Several factors in domestic hot water storage tanks can increase the risk of Legionella growth. If the heating elements or coils do not reach the base of the tank, cool spots can occur in the tank. Pipe connections above the base of the tank allow for sediment accumulation, potentially harbouring biofilm growth. These combined conditions allow Legionella to grow in the sediment and biofilm. Disturbances to this sediment and biofilm from water pressure, surges from shutdowns or water hammer, for example, can release the Legionella into the water supply from where it can be aerosolized.

Ideally, water temperatures in hot water storage tanks are maintained at 60 C to minimize Legionella growth. This temperature can be difficult to maintain without the risk of scalding. Some regulations, for example, Ontario regulation 79/10 made under the Long-Term Care Homes Act requires that hot water serving resident areas not exceed 49 C. Water temperatures can be controlled by usage of mixing valves at the point of delivery, mixing cold water with hot to reduce temperatures.

‘Dead legs’ in water supply systems are a major risk for Legionella growth and often implicated in outbreaks. These are sections of piping or equipment left connected to the water supply but no longer serving a device. The stagnant water left in these dead zones allows bacteria to flourish. This contamination can drain back into the water system in the event of a water pressure differential or a shutdown of the system.

Cooling towers are perhaps the best known source of Legionella infections. The Legionella in the re-circulated condenser water can be aerosolized as drift and enter buildings via outside air intakes or operable windows, or even cause an exposure to persons outside of the building.

Reducing the risk of cooling tower Legionella contamination requires careful maintenance, frequent cleaning, effective water treatment and ongoing surveillance.

Reducing the risk of Legionella infections
The risk of Legionella infection is higher in health care settings; however, experience teaches it is not limited to these settings. Building operators are advised to reduce their risk of Legionellosis and the associated liability by taking the following steps.

  • Immediately implement the risk management principles of ASHRAE standard 12-2000, Minimizing the Risk of Legionellosis Associated with Building Water Systems. ASHRAE 12-2000 addresses a wide range of water systems, including potable and emergency water systems, heated spas and decorative fountains, to name a few. As a minimum, evaluate systems to eliminate any ‘dead legs.’ While not a substitute for sound maintenance practices, testing with culture analysis can be useful to verify the effectiveness of water treatment.
  • Follow the cooling tower maintenance recommended by the Cooling Technology Institute’s Best Practices for Control of Legionella, 2008.
  • Consider implementing the currently proposed ASHRAE standard 188, Prevention of Legionellosis Associated with Building Water Systems, when promulgated. (It is expected in early 2013).
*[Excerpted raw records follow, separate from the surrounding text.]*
(** The arguments of [send_slack_notification] for a row of each table.
    They are evaluated inside the [try]; a name that is not a key of the
    address dict raises [KeyError] there. *)
Definition github_message (line : string * string)
  : result (string * list string) :=
  let '(name, version) := line in
  match dict_item (GITHUB_ADDRESSES cfg) name with
  | Raise e => Raise e
  | Ok repo =>
      Ok ("New " +:+ name +:+ " version " +:+ version
            +:+ " was tagged in GitHub!",
          ["New <https://github.com/" +:+ repo +:+ "|" +:+ name
             +:+ "> was <https://github.com/" +:+ repo +:+ "/tree/"
             +:+ version +:+ "|tagged> in Github!"])
  end.

Definition solana_message (line : string * string)
  : result (string * list string) :=
  let '(cluster, version) := line in
  let m := "New Solana version " +:+ version +:+ " is available on "
             +:+ cluster +:+ " cluster!" in
  Ok (m, [m]).

(** [str] of an entry of [PROGRAM_ADDRESSES]; of a dict, its display with
    quoted keys and values. *)
Definition str_address (a : address) : string :=
  match a with
  | Fixed s => s
  | PerCluster per =>
      "{" +:+ String.concat ", "
                (map (λ kv, "'" +:+ fst kv +:+ "': '" +:+ snd kv +:+ "'") per)
          +:+ "}"
  end.

Definition programs_message (line : string * string * Z)
  : result (string * list string) :=
  let '(name, cluster, last_slot) := line in
  match dict_item (PROGRAM_ADDRESSES cfg) name with
  | Raise e => Raise e
  | Ok addr =>
      Ok ("New " +:+ name +:+ " version " +:+ str_int last_slot
            +:+ " was deployed in " +:+ cluster +:+ "!",
          ["New <https://explorer.solana.com/address/" +:+ str_address addr
             +:+ "?cluster=" +:+ cluster +:+ "|" +:+ name
             +:+ "> version was deployed in <https://explorer.solana.com/?cluster="
             +:+ cluster +:+ "|cluster> on " +:+ str_int last_slot
             +:+ " slot!"])
  end.

Definition slack_message (f : family) : fkey f → result (string * list string) :=
  match f with
  | SolanaClusters => solana_message
  | GithubVersions => github_message
  | Programs => programs_message
  end.

(** The body of the [for line in cursor.fetchall()] loop, the same in the
    three notifiers up to the table and the message. *)
Definition notify_line (f : family) (line : fkey f) : M unit :=
  try_except
    ('(message, blocks) ← lift (slack_message f line);
     send_slack_notification (SLACK_CHANNEL_WEBHOOK cfg) message (Some blocks) ;;
     execute_update_notified f line)
    (λ e, print (CantSendMessage e)).

Definition notify (f : family) : M unit :=
  sqlite3_connect ;;
  lines ← execute_select_unnotified f;
  for_each lines (notify_line f) ;;
  db_commit.

Definition notify_github_versions : M unit := notify GithubVersions.
Definition notify_solana_cluster_versions : M unit := notify SolanaClusters.
Definition notify_programs_version : M unit := notify Programs.

(** The body of the loop of [check_solana]. *)
Definition check_cluster (entry : string * string) : M unit :=
  let '(cluster_name, endpoint) := entry in
  versions ← get_solana_cluster_versions endpoint;
  save_solana_cluster_versions cluster_name versions.

Definition check_solana : M unit :=
  for_each (SOLANA_CLUSTER_ENDPOINTS cfg) check_cluster ;;
  notify_solana_cluster_versions.

(** [Pubkey.from_string] of a value that may be [None]. *)
Definition pubkey (a : option string) : M string :=
  match a with
  | None => raise TypeError
  | Some s => lift (Pubkey_from_string w s)
  end.

(** [data.value.data.parsed.get("info", {})]. *)
Definition parsed_info (value : option account_data) : M account_info :=
  match value with
  | None => raise AttributeError
  | Some RawData => raise AttributeError
  | Some (ParsedData None) => mret {| programData := None; slot := None |}
  | Some (ParsedData (Some info)) => mret info
  end.

Definition get_program_last_update (endpoint : string)
    (program_address : option string) : M (option Z) :=
  pk ← pubkey program_address;
  data ← lift (get_account_info_json_parsed w endpoint pk);
  info ← parsed_info data;
  let program_account := programData info in
  if negb (truthy_str program_account) then
    print CantFindProgramAccount ;; mret None
  else
    pk' ← pubkey program_account;
    program_data ← lift (get_account_info_json_parsed w endpoint pk');
    info' ← parsed_info program_data;
    mret (slot info').

Definition save_program_version (name : string) (version : Z)
    (cluster : string) : M unit :=
  sqlite3_connect ;;
  execute_insert_or_ignore Programs (name, cluster, version) ;;
  db_commit.

(** The address of a program on a cluster: [isinstance(..., dict)] picks
    the entry of the cluster, [None] when it has none, or the one address. *)
Definition resolve_address (addr : address) (cluster_name : string)
  : option string :=
  match addr with
  | PerCluster per => dict_get per cluster_name
  | Fixed a => Some a
  end.

(** The body of the inner loop of [check_chain_programs]. *)
Definition check_program (cluster_name endpoint : string)
    (entry : string * address) : M unit :=
  let '(program_name, addr) := entry in
  let program_address := resolve_address addr cluster_name in
  version ← get_program_last_update endpoint program_address;
  if truthy_int version then
    save_program_version program_name (default 0%Z version) cluster_name
  else mret tt.

(** The body of the outer loop of [check_chain_programs]. *)
Definition check_cluster_programs (entry : string * string) : M unit :=
  let '(cluster_name, endpoint) := entry in
  for_each (PROGRAM_ADDRESSES cfg) (check_program cluster_name endpoint).

Definition check_chain_programs : M unit :=
  for_each (SOLANA_CLUSTER_ENDPOINTS cfg) check_cluster_programs.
Based on the Hazard Analysis and Critical Control Point (HACCP) system used extensively in the food industry, this standard provides a framework for the analysis of systems at risk and the implementation of controls and monitoring. Following ASHRAE standard 188 will help satisfy the due diligence requirements of the various authorities having jurisdiction for public and workplace safety.

Bernard C. Siedlecki is Pinchin Environmental Ltd.’s senior associate of indoor air quality and microbial contamination.